Kelompok itu juga menyerukan pembebasan segera dan tanpa syarat Navalny dan menyatakan “keprihatinan yang mendalam dengan penahanan ribuan pengunjuk rasa dan jurnalis.”

Menanggapi seruan agar Navalny segera dibebaskan dari tahanan, Kremlin sebelumnya mengatakan bahwa kasus Navalny telah mendapat gaung “buatan” di Barat.

Panggilan Biden

Secara terpisah, Presiden Joe Biden berbicara dengan Putin pada Selasa untuk pertama kalinya sejak pelantikannya awal bulan ini. Dia mengangkat sejumlah masalah dengan presiden Rusia, termasuk keracunan Navalny.

Biden memperingatkan Putin bahwa AS “akan bertindak tegas dalam membela kepentingan nasionalnya dalam menanggapi tindakan Rusia yang merugikan kami atau sekutu kami,” menurut pernyataan dari Gedung Putih.

Navalny, yang secara luas dianggap sebagai kritikus Putin yang paling menonjol dan gigih, ditangkap oleh otoritas Rusia pada 17 Januari ketika penerbangannya dari Berlin, Jerman mendarat di bandara Moskow.

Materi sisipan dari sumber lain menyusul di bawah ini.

(** [Version] on three dotted runs of decimal digits, possibly followed
    by a line feed: outside the grammar when a digit is not an ASCII
    digit, and handed to [int()] otherwise. *)
Lemma parse_dotted a b c eol :
  Spec.digits Unicode.isdecimal a -> Spec.digits Unicode.isdecimal b ->
  Spec.digits Unicode.isdecimal c -> eol = [] \/ eol = [10] ->
  Version.parse (a ++ lit "." ++ b ++ lit "." ++ c ++ eol)
  = if forallb Unicode.is_ascii_digit (a ++ b ++ c)
    then match Version.ints [a; b; c] with
         | Ok r => Ok (Version.Make r)
         | Raise e => Raise e
         end
    else Raise InvalidVersion.
Proof.
  intros Da Db Dc Heol.
  destruct (digits_cons _ _ Da) as (a0 & a' & Ea & Ha0).
  destruct (digits_snoc _ _ Dc) as (c' & cl & Ec & Hcl).
  destruct (isdecimal_not_punct a0 Ha0) as (_ & H118 & H86 & _).
  assert (Hcore : PyStr.rstrip_ws (a ++ lit "." ++ b ++ lit "." ++ c)
                  = a ++ lit "." ++ b ++ lit "." ++ c).
  { rewrite Ec, !app_assoc.
    apply rstrip_ws_snoc_other. now apply isdecimal_not_space. }
  assert (Hstrip : PyStr.strip (a ++ lit "." ++ b ++ lit "." ++ c ++ eol)
                   = a ++ lit "." ++ b ++ lit "." ++ c).
  { unfold PyStr.strip, PyStr.lstrip_ws.
    replace (PyStr.drop_while Unicode.isspace (a ++ lit "." ++ b ++ lit "." ++ c ++ eol))
      with (a ++ lit "." ++ b ++ lit "." ++ c ++ eol)
      by (rewrite Ea; symmetry; apply drop_while_cons_false;
          now apply isdecimal_not_space).
    destruct Heol as [->| ->].
    - now rewrite app_nil_r.
    - rewrite !app_assoc. rewrite rstrip_ws_snoc_space by reflexivity.
      rewrite <- !app_assoc. exact Hcore. }
  unfold Version.parse. rewrite Hstrip.
  replace (match a ++ lit "." ++ b ++ lit "." ++ c with
           | [] => a ++ lit "." ++ b ++ lit "." ++ c
           | c0 :: s' => if (c0 =? 118) || (c0 =? 86) then s'
                         else a ++ lit "." ++ b ++ lit "." ++ c
           end) with (a ++ lit "." ++ b ++ lit "." ++ c).
  2: { rewrite Ea. cbn [app].
       destruct (Z.eqb_spec a0 118); [easy|].
       destruct (Z.eqb_spec a0 86); easy. }
  unfold Version.release_parts. lit_compute.
  destruct Da as [Na Fa], Db as [Nb Fb], Dc as [Nc Fc].
  rewrite split_app_sep by now apply digits_no_dot.
  rewrite split_app_sep by now apply digits_no_dot.
  rewrite split_no_sep by now apply digits_no_dot.
  cbn [forallb]. rewrite !is_number_digits by assumption.
  rewrite !forallb_app, andb_true_r, andb_assoc.
  destruct (_ && _); reflexivity.
Qed.

End Parsing.

(** ** From a tag to a candidate *)

Section Candidates.

(** A tag of the shape of the pattern: no candidate when a digit is not
    an ASCII digit, [ValueError] from [int()] when a number is too long,
    a candidate otherwise. *)
Lemma version_of_tag_shaped a b c eol :
  Spec.digits Unicode.isdecimal a -> Spec.digits Unicode.isdecimal b ->
  Spec.digits Unicode.isdecimal c -> eol = [] \/ eol = [10] ->
  version_of_tag (lit "v" ++ a ++ lit "." ++ b ++ lit "." ++ c ++ eol)
  = if forallb Unicode.is_ascii_digit (a ++ b ++ c)
    then if (Z.of_nat (length a) <=? int_max_str_digits)
            && (Z.of_nat (length b) <=? int_max_str_digits)
            && (Z.of_nat (length c) <=? int_max_str_digits)
         then Ok (Some (Version.Make
                          [digits_value a; digits_value b; digits_value c]))
         else Raise ValueError
    else Ok None.
Proof.
  intros Da Db Dc Heol. unfold version_of_tag.
  assert (Hm : Re.matches TAG_PATTERN
                 (lit "v" ++ a ++ lit "." ++ b ++ lit "." ++ c ++ eol) = true).
  { apply tag_pattern_spec.
    exists (lit "v" ++ a ++ lit "." ++ b ++ lit "." ++ c), eol.
    split; [now rewrite <- !app_assoc|]. split; [|assumption].
    now exists a, b, c. }
  rewrite Hm, lstrip_v by assumption.
  rewrite parse_dotted by assumption.
  destruct (forallb _ _); [|reflexivity].
  rewrite ints_three. destruct (_ && _); reflexivity.
Qed.

(** Every tag the pattern accepts has the shape above. *)
Lemma matches_shaped tag :
  Re.matches TAG_PATTERN tag = true ->
  exists a b c eol,
    tag = lit "v" ++ a ++ lit "." ++ b ++ lit "." ++ c ++ eol
    /\ Spec.digits Unicode.isdecimal a /\ Spec.digits Unicode.isdecimal b
    /\ Spec.digits Unicode.isdecimal c /\ (eol = [] \/ eol = [10]).
Proof.
  intros (core & eol & -> & (a & b & c & -> & Da & Db & Dc) & Heol)%tag_pattern_spec.
  exists a, b, c, eol. rewrite <- !app_assoc. auto.
Qed.

(** The step from a tag to a candidate raises nothing but the
    [ValueError] of [int()]. *)
Lemma version_of_tag_raise tag e : version_of_tag tag = Raise e -> e = ValueError.
Proof.
  destruct (Re.matches TAG_PATTERN tag) eqn:E.
  - apply matches_shaped in E as (a & b & c & eol & -> & Da & Db & Dc & Heol).
    rewrite version_of_tag_shaped by assumption.
    destruct (forallb _ _); [|discriminate].
    destruct (_ && _); [discriminate|]. now intros [= <-].
  - unfold version_of_tag. rewrite E. discriminate.
Qed.

Lemma ascii_digits_decimal s :
  Spec.digits Unicode.is_ascii_digit s -> Spec.digits Unicode.isdecimal s.
Proof.
  intros [Hne Hall]. split; [assumption|].
  revert Hall. apply forallb_weaken, ascii_digit_isdecimal.
Qed.

Lemma within_limit_true (a b c : str) :
  Z.of_nat (length a) <= int_max_str_digits ->
  Z.of_nat (length b) <= int_max_str_digits ->
  Z.of_nat (length c) <= int_max_str_digits ->
  (Z.of_nat (length a) <=? int_max_str_digits)
  && (Z.of_nat (length b) <=? int_max_str_digits)
  && (Z.of_nat (length c) <=? int_max_str_digits) = true.
Proof. intros. rewrite !andb_true_iff, !Z.leb_le. auto. Qed.

Lemma within_limit_inv (a b c : str) :
  (Z.of_nat (length a) <=? int_max_str_digits)
  && (Z.of_nat (length b) <=? int_max_str_digits)
  && (Z.of_nat (length c) <=? int_max_str_digits) = true ->
  Z.of_nat (length a) <= int_max_str_digits
  /\ Z.of_nat (length b) <= int_max_str_digits
  /\ Z.of_nat (length c) <= int_max_str_digits.
Proof. rewrite !andb_true_iff, !Z.leb_le. tauto. Qed.

Lemma version_of_tag_some tag v :
  version_of_tag tag = Ok (Some v) <->
  exists a b c eol,
    tag = lit "v" ++ a ++ lit "." ++ b ++ lit "." ++ c ++ eol
    /\ Spec.number a /\ Spec.number b /\ Spec.number c
    /\ (eol = [] \/ eol = [10])
    /\ v = Version.Make [digits_value a; digits_value b; digits_value c].
Proof.
  split.
  - intros H. destruct (Re.matches TAG_PATTERN tag) eqn:E.
    + apply matches_shaped in E as (a & b & c & eol & -> & Da & Db & Dc & Heol).
      rewrite version_of_tag_shaped in H by assumption.
      destruct (forallb _ _) eqn:F; [|discriminate].
      destruct (_ && _) eqn:L; [|discriminate]. injection H as <-.
      apply within_limit_inv in L as (La & Lb & Lc).
      rewrite !forallb_app in F.
      apply andb_true_iff in F as [Fa [Fb Fc]%andb_true_iff].
      exists a, b, c, eol. destruct Da, Db, Dc.
      unfold Spec.number, Spec.digits. auto 15.
    + unfold version_of_tag in H. rewrite E in H. discriminate.
  - intros (a & b & c & eol & -> & [Da La] & [Db Lb] & [Dc Lc] & Heol & ->).
    rewrite version_of_tag_shaped by (auto using ascii_digits_decimal).
    destruct Da as [_ Fa], Db as [_ Fb], Dc as [_ Fc].
    now rewrite !forallb_app, Fa, Fb, Fc, within_limit_true.
Qed.

Lemma version_of_tag_three_part tag v :
  version_of_tag tag = Ok (Some v) -> Spec.three_part v.
Proof.
  intros (a & b & c & eol & _ & _ & _ & _ & _ & ->)%version_of_tag_some.
  exists (digits_value a), (digits_value b), (digits_value c).
  auto using digits_value_nonneg.
Qed.

Lemma number_rendered s :
  Spec.number s ->
  Z.of_nat (length (int_str (digits_value s))) <= int_max_str_digits.
Proof.
  intros [D L]. pose proof (length_int_str_digits_value s D). lia.
Qed.

(** The numbers of a candidate are short enough for [str()]. *)
Lemma version_of_tag_rendered tag v :
  version_of_tag tag = Ok (Some v) -> Spec.rendered_within_limit v.
Proof.
  intros (a & b & c & eol & _ & Na & Nb & Nc & _ & ->)%version_of_tag_some.
  unfold Spec.rendered_within_limit. cbn [Version.release].
  repeat constructor; now apply number_rendered.
Qed.

(** *** One line *)

Lemma unpack_second_ok parts ref :
  unpack_second parts = Ok ref <-> exists oid, parts = [oid; ref].
Proof.
  split.
  - destruct parts as [|oid [|r [|x parts]]]; cbn; try discriminate.
    intros [= ->]. eauto.
  - intros [oid ->]. reflexivity.
Qed.

Lemma unpack_second_split line :
  match unpack_second (PyStr.split 9 line) with
  | Ok _ => PyStr.count 9 line = 1%nat
  | Raise e => e = ValueError /\ PyStr.count 9 line <> 1%nat
  end.
Proof.
  pose proof (length_split 9 line) as H.
  destruct (PyStr.split 9 line) as [|oid [|r [|x parts]]]; cbn in *;
    (lia || (split; [reflexivity|lia])).
Qed.

(** A line raises [ValueError] when it has not exactly one tab; with one
    tab its second field decides. *)
Lemma scan_line_cases line :
  (PyStr.count 9 line <> 1%nat /\ scan_line line = Raise ValueError)
  \/ (PyStr.count 9 line = 1%nat /\
      exists oid ref, PyStr.split 9 line = [oid; ref]
        /\ scan_line line = version_of_tag (tag_of_ref ref)).
Proof.
  unfold scan_line. pose proof (unpack_second_split line) as H.
  destruct (unpack_second (PyStr.split 9 line)) as [ref|e] eqn:E.
  - right. split; [assumption|].
    apply unpack_second_ok in E as [oid E].
    exists oid, ref. cbn. auto.
  - left. destruct H as [-> H]. auto.
Qed.

Lemma scan_line_raise line e : scan_line line = Raise e -> e = ValueError.
Proof.
  destruct (scan_line_cases line) as [[_ ->]|[_ (oid & ref & _ & ->)]].
  - now intros [= <-].
  - apply version_of_tag_raise.
Qed.

Lemma scan_line_ok_count line o :
  scan_line line = Ok o -> PyStr.count 9 line = 1%nat.
Proof.
  destruct (scan_line_cases line) as [[_ ->]|[H _]]; [discriminate|auto].
Qed.

Lemma scan_line_some line v :
  scan_line line = Ok (Some v) ->
  Spec.three_part v /\ Spec.rendered_within_limit v.
Proof.
  destruct (scan_line_cases line) as [[_ ->]|[_ (oid & ref & _ & ->)]];
    [discriminate|].
  eauto using version_of_tag_three_part, version_of_tag_rendered.
Qed.

(** *** The loop over the lines *)

Lemma scan_lines_acc lines acc :
  scan_lines lines acc
  = match scan_lines lines [] with
    | Ok found => Ok (acc ++ found)
    | Raise e => Raise e
    end.
Proof.
  revert acc. induction lines as [|line rest IH]; intros acc; cbn.
  - now rewrite app_nil_r.
  - destruct (scan_line line) as [[v|]|e]; cbn; [|apply IH|reflexivity].
    rewrite IH, (IH [v]).
    destruct (scan_lines rest []); [|reflexivity]. now rewrite <- app_assoc.
Qed.

(** The loop raises when one of its lines does, and only [ValueError]. *)
Lemma scan_lines_raise lines e :
  scan_lines lines [] = Raise e ->
  e = ValueError
  /\ exists line, In line lines /\ scan_line line = Raise ValueError.
Proof.
  induction lines as [|line rest IH]; cbn; [discriminate|].
  destruct (scan_line line) as [o|e'] eqn:El; cbn.
  - rewrite scan_lines_acc. destruct (scan_lines rest []) eqn:E; [discriminate|].
    intros [= <-]. destruct (IH eq_refl) as [-> (l & Hl & Hn)].
    split; [reflexivity|]. exists l. auto.
  - intros [= <-]. pose proof (scan_line_raise _ _ El) as ->.
    split; [reflexivity|]. exists line. auto.
Qed.

Lemma scan_lines_ok lines tags :
  scan_lines lines [] = Ok tags ->
  forall line, In line lines -> exists o, scan_line line = Ok o.
Proof.
  revert tags. induction lines as [|line rest IH]; intros tags; cbn; [easy|].
  destruct (scan_line line) as [o|e'] eqn:El; cbn; [|discriminate].
  rewrite scan_lines_acc. destruct (scan_lines rest []) eqn:E; [|discriminate].
  intros _ l [<-|Hl]; [eauto|]. eapply IH; eauto.
Qed.

Lemma scan_lines_ok_count lines tags :
  scan_lines lines [] = Ok tags ->
  forall line, In line lines -> PyStr.count 9 line = 1%nat.
Proof.
  intros H line Hl. destruct (scan_lines_ok _ _ H line Hl) as [o Ho].
  eapply scan_line_ok_count, Ho.
Qed.

(** A line that raises makes the loop raise. *)
Lemma scan_lines_bad_line lines line :
  In line lines -> scan_line line = Raise ValueError ->
  scan_lines lines [] = Raise ValueError.
Proof.
  intros Hl Hr. destruct (scan_lines lines []) as [tags|e] eqn:E.
  - destruct (scan_lines_ok _ _ E line Hl) as [o Ho]. congruence.
  - now destruct (scan_lines_raise _ _ E) as [-> _].
Qed.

Dia kemudian diperintahkan untuk ditahan selama 30 hari hingga 15 Februari dan menghadapi kemungkinan tahun penjara.

Ini adalah pertama kalinya Navalny kembali ke negara itu sejak dia diracuni musim panas lalu.

Navalny telah pulih di Jerman setelah nyaris selamat dari apa yang sejak itu secara independen dikonfirmasi sebagai keracunan oleh agen saraf Novichok pada Agustus. 20.

Pria 44 tahun itu mengatakan dia yakin Putin memerintahkan peracunan untuk dilanjutkan, dilaporkan berkomentar pada Oktober tahun lalu bahwa dia tidak melihat penjelasan lain.

Pemerintah Putin membantah meracuni Navalny, meskipun wartawan investigasi sejak itu menerbitkan bukti untuk mendukung klaim Navalny.